Crearemos buckets en GCS para almacenar distintos tipos de objetos que va produciendo el pipeline a lo largo del camino. En *stage* se guardarán algunos más relevantes, como respaldos de las particiones de train, validación y test para poder acceder más rapidamente y fácilmente, mientras que en *pipelines* habrá mayormente logs y resultados de ejecuciones.

We'll create GCS buckets to store different types of objects that the pipeline produces through its execution.
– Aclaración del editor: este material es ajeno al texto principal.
(* ===== verification/KDesktopSafety.v ===== *)
(** * The desktop inside the kernel: properties

    The event loop of the kernel's desktop ends each turn whatever the input
    rings hold, keeps the cursor on the screen, and leaves the picture under the
    cursor as it was. *)

From S2P Require Import Prelude Input InputSafety Graphics KDesktop.

Lemma foldl_ext {A B} (f g : A → B → A) l a : (∀ a b, f a b = g a b) → foldl f a l = foldl g a l.
Proof. intros H. revert a. induction l as [|b l IH]; intros a; [done|]. cbn. by rewrite H. Qed.

(** ** Saving and restoring a patch of pixels *)

Section patch.
Context {C : Type} (ix : C → nat) (at_ : C → option Z).

Definition save_at (px : Pixels) (cs : list C) (saved : list Z) : list Z :=
  foldl (λ s c, match at_ c with Some a => <[ix c := default 0 (px !! a)]> s | None => s end) saved cs.

Definition restore_at (saved : list Z) (cs : list C) (px : Pixels) : Pixels :=
  foldl (λ p c, match at_ c with Some a => <[a := saved !!! ix c]> p | None => p end) px cs.

Lemma length_save_at px cs saved : length (save_at px cs saved) = length saved.
Proof.
  unfold save_at. apply (foldl_preserves (λ s, length s = length saved)); [done|].
  intros s c _ Hs. case_match; [by rewrite length_insert|done].
Qed.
In *stage* there will be some relevant files, such as easily accesible backups of train, validation and test data in order to perform quick reviews if needed, whereas in *pipeline* there will mostly be execution outputs and logs.

In [13]:
STAGE_DATA_BUCKET = f'{PROJECT_ID}-chicago_taxi_stage'
PIPELINE_DATA_BUCKET = f'{PROJECT_ID}-chicago_taxi_pipelines'

print('Stage bucket: ', STAGE_DATA_BUCKET)
print('Pipeline bucket: ', PIPELINE_DATA_BUCKET)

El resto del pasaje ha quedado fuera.